Experiments round table:
- ATLAS reports -
- T0
- CERN-PROD transfer failures: "SOURCE error during TRANSFER_PREPARATION phase: [CONNECTION_ERROR] [srm2__srmPrepareToGet". GGUS:76031. Recovered within one hour and no more error appeared. Maybe a temporary problem that threads busy during that time period.
- CERN-PROD Slow LSF response time. GGUS:76039. Hardware problem affecting the LSF master machine. Now running on the secondary master while the raid array is rebuilding on the primary master. The response times to be commands looks good already.
- Transparent upgrade of CASTOR 2.1.11-8 on CASTOR Atlas. 7 Nov. 10:00 - 16:00 UTC. Completed at 10:30 UTC.
- Patching of ATLAS online production database (ATONR) - rolling intervention. 7 Nov. 10:30 - 12:30 UTC. Completed at 10:45 UTC.

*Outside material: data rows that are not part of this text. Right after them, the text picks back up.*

(** From field [length fs1] on; [done_] holds the cells already filled. *)
Lemma recordUnpack_loop_spec fs2 : forall fs1 fuel done_ todo,
  fs = fs1 ++ fs2 -> length done_ = length fs1 -> n <= Z.of_nat (length (done_ ++ todo)) -> Z.of_nat (length fs1) <= n < 2 ^ 16 ->
  (length fs2 < fuel)%nat ->
  exists ms u, let u' := Nat.min (length fs2) (Z.to_nat n - length fs1) in
    recordUnpack_loop fuel ki nKey aKey n (done_ ++ todo) (hdr_pos h fs) (hdr_pos h fs1) (data_pos fs h fs1) (Z.of_nat (length fs1)) =
      Some (done_ ++ ms ++ u, Z.of_nat (length fs1 + u')) /\
    Forall2 (represents (k_enc ki)) ms (take u' (values fs2)).
Proof.
  induction fs2 as [|[t b] fs2 IH]; intros fs1 fuel dn todo E Hd Hn Hn2 Hfuel; (destruct fuel as [|f]; [simpl in Hfuel; lia|]);
    cbn [recordUnpack_loop].
  { rewrite (hdr_pos_end fs h pad aKey nKey Hkey fs1 [] E). cbn. exists [], todo. split; [|constructor]. by rewrite Nat.add_0_r. }
  rewrite (hdr_pos_end fs h pad aKey nKey Hkey fs1 _ E). rewrite bool_decide_eq_false_2 by done. cbn [negb andb].
  destruct (Z.ltb_spec (Z.of_nat (length fs1)) n) as [Hlt|Hge]; cbn [andb].
  2:{ exists [], todo. replace (Z.to_nat n - length fs1)%nat with 0%nat by lia. rewrite Nat.min_0_r, Nat.add_0_r. split; [done|constructor]. }
  destruct (key_field fs h pad aKey nKey Hkey fs1 t b fs2 E) as (Hf & Hat & Hh' & Hd' & Hhr & Hdr).
  destruct (at_field_type _ _ _ _ _ _ Hf Hat) as (_ & q & _ & _ & _ & -> & Hg).
  destruct Hat as [_ [rest Hdata] Hend]. pose proof (ko_small _ _ _ _ _ Hkey).
  rewrite (proj2 (Z.leb_le _ nKey)) by lia. cbn [mbind option_bind]. rewrite Hg. cbn [mbind option_bind]. rewrite Hdata. cbn [mbind option_bind].
  rewrite length_app in Hn. destruct todo as [|m todo]; [simpl in Hn; lia|].
  rewrite <- Hd. rewrite aget_middle. cbn [mbind option_bind].
  destruct (serialGet_field t b rest (mkVMem (v_flags m) (v_i m) (v_nZero m) (v_r m) (v_z m) (v_n m) (k_enc ki)) Hf) as (m1 & -> & Hm1). cbn [mbind option_bind].
  rewrite aset_middle. cbn [mbind option_bind]. rewrite <- Hh', <- Hd'. rewrite cint_ok by (unfold int_min, int_max; lia). cbn [mbind option_bind].
  unfold u32, u16. rewrite (Z.mod_small (hdr_pos _ _)) by lia. rewrite Z.mod_small by lia.
  assert (fs = (fs1 ++ [(t, b)]) ++ fs2) as E' by (by rewrite <- app_assoc). simpl in Hfuel, Hn.
  destruct (IH (fs1 ++ [(t, b)]) f (dn ++ [m1]) todo E') as (ms & u & Hl & Hr);
    [rewrite !length_app; simpl; lia|rewrite !length_app; simpl; lia|rewrite !length_app; simpl; lia|lia|].
  exists (m1 :: ms), u. replace (length dn) with (length fs1) by done.
  replace (Z.of_nat (length fs1) + 1) with (Z.of_nat (length (fs1 ++ [(t, b)]))) by (rewrite length_app; simpl; lia).
  rewrite <- app_assoc in Hl. cbn [app] in Hl. rewrite Hl. cbv zeta. rewrite length_app in *. simpl (length [_]) in *.
  replace (Nat.min (length ((t, b) :: fs2)) (Z.to_nat n - length fs1))
    with (S (Nat.min (length fs2) (Z.to_nat n - (length fs1 + 1)))) by (cbn [length]; lia).
  split; [rewrite <- app_assoc; cbn [app]; do 2 f_equal; lia|]. cbn [values map take fst snd]. by constructor.
Qed.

- WLCG production database (LCGR) rolling intervention. 7 Nov. 11:00 - 13:00 UTC.
- T1 sites
- BNL downtime scheduled downtime - Three days of facility maintenance for all services. 7-9 November.
- Taiwan-LCG2 scheduled downtime - Two days maintenance for Castor upgrade. 7-8 November.
- T2 sites
- LHCb reports -
- Experiment activities
- Reprocessing is now being ramped up
- Stripping is continuing at CERN:
- T1
- PIC : GGUS:76028
: FTS transfer problem. Fixed
- PIC : problem of space on pool behind LHCb-tape space token.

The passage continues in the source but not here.